• [Work to be completed] Look below for the line holding "fun n => match" and the line holding "optional field [x]: [f". Repeat those two and everything between, exactly.
+---+
(** * citework: the citation formatter (src/formatter.ts)

    A shallow embedding of the normalisation and rendering layer of
    citework: the Crossref adapter and the five style renderers, together
    with the JavaScript string primitives they are written with.

    Strings.  A JavaScript string is a sequence of UTF-16 code units.  The
    embedding uses [string], whose characters are read as the code units
    0..255 (the Latin-1 block); on that range [toLowerCase] and [trim]
    below are the ECMAScript operations.

    Numbers.  [year?: number] is an integer or NaN ([getFullYear] of an
    invalid date); an integer is printed in decimal, as JavaScript does for
    magnitudes below 10^21. *)

From Stdlib Require Import ZArith List String Ascii Bool Lia DecimalString.
Import ListNotations.
Open Scope string_scope.

(** ** JavaScript primitives *)

Module JS.

(** Code units of the Latin-1 block that have a lower-case counterpart:
    A-Z, and the accented capitals 192..222 except the multiplication
    sign 215. *)
Definition isUpper (c : ascii) : bool :=
  let n := nat_of_ascii c in
  ((65 <=? n)%nat && (n <=? 90)%nat) ||
  ((192 <=? n)%nat && (n <=? 222)%nat && negb (n =? 215)%nat).

Definition toLowerCaseChar (c : ascii) : ascii :=
  if isUpper c then ascii_of_nat (nat_of_ascii c + 32) else c.

(** [String.prototype.toLowerCase]. *)
Fixpoint toLowerCase (s : string) : string :=
  match s with
  | EmptyString => EmptyString
  | String c r => String (toLowerCaseChar c) (toLowerCase r)
  end.

(** WhiteSpace and LineTerminator code units below 256:
    TAB, LF, VT, FF, CR, SP and NBSP. *)
Definition isWhiteSpace (c : ascii) : bool :=
  let n := nat_of_ascii c in
  ((9 <=? n)%nat && (n <=? 13)%nat) || (n =? 32)%nat || (n =? 160)%nat.

Fixpoint trimStart (s : string) : string :=
  match s with
  | EmptyString => EmptyString
  | String c r => if isWhiteSpace c then trimStart r else s
  end.

Fixpoint trimEnd (s : string) : string :=
  match s with
  | EmptyString => EmptyString
  | String c r =>
      match trimEnd r with
      | EmptyString => if isWhiteSpace c then EmptyString
                       else String c EmptyString
      | r' => String c r'
      end
  end.

(** [String.prototype.trim]. *)
Definition trim (s : string) : string := trimEnd (trimStart s).

(** [s.includes(sub)]: [sub] occurs in [s] at some position. *)
Fixpoint includes (s sub : string) : bool :=
  prefix sub s ||
  match s with
  | EmptyString => false
  | String _ r => includes r sub
  end.

(** [s.split(sep)] for a one-character separator: the pieces between
    the separators, empty pieces included; never the empty array. *)
Fixpoint split (sep : ascii) (s : string) : list string :=
  match s with
  | EmptyString => [EmptyString]
  | String c r =>
      if Ascii.eqb c sep then EmptyString :: split sep r
      else match split sep r with
           | [] => [String c EmptyString]
           | p :: ps => String c p :: ps
           end
  end.

(** [xs.join(sep)]. *)
Definition join (sep : string) (xs : list string) : string :=
  String.concat sep xs.

(** [xs.slice(0, -1)]: all but the last element. *)
Definition sliceInit {A} (xs : list A) : list A := removelast xs.

(** The numbers a [year] can hold. *)
Inductive number : Type :=
| NaN
| Int (z : Z).

(** Number to string, as in a template literal. *)
Definition numberToString (n : number) : string :=
  match n with
  | NaN => "NaN"
  | Int z => NilZero.string_of_int (Z.to_int z)
  end.

(** ToBoolean, the test behind [if (x)], [x ? a : b] and [x || d]. *)
Class Truthy (A : Type) := truthy : A -> bool.

#[export] Instance truthy_string : Truthy string :=
  fun s => negb (s =? "").

#[export] Instance truthy_number : Truthy number :=
  fun n => match n with NaN => false | Int z => negb (z =? 0)%Z end.

(** An optional field: [undefined] is falsy. *)
#[export] Instance truthy_option {A} `{Truthy A} : Truthy (option A) :=
  fun o => match o with Some a => truthy a | None => false end.

(** The shape shared by [if (x) ...], [x ? f(x) : d] and [x || d] on an
    optional field [x]: [f x] when [x] is truthy, [d] otherwise. *)
Definition whenTruthy {A B} `{Truthy A} (o : option A) (f : A -> B) (d : B) : B :=
  match o with
  | Some a => if truthy a then f a else d
  | None => d
  end.

(** [x || d] on an optional string with a string default. *)
Definition orElse (o : option string) (d : string) : string :=
  whenTruthy o (fun s => s) d.

(** [xs[0]] and [xs.pop()]: [undefined] on the empty array. *)
Definition first {A} (xs : list A) : option A := nth_error xs 0.
Definition pop {A} (xs : list A) : option A :=
  nth_error xs (List.length xs - 1).

End JS.
Import JS.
+---+
• [Task answer]
  fun n => match n with NaN => false | Int z => negb (z =? 0)%Z end.

(** An optional field: [undefined] is falsy. *)
#[export] Instance truthy_option {A} `{Truthy A} : Truthy (option A) :=
  fun o => match o with Some a => truthy a | None => false end.

(** The shape shared by [if (x) ...], [x ? f(x) : d] and [x || d] on an
    optional field [x]: [f x] when [x] is truthy, [d] otherwise. *)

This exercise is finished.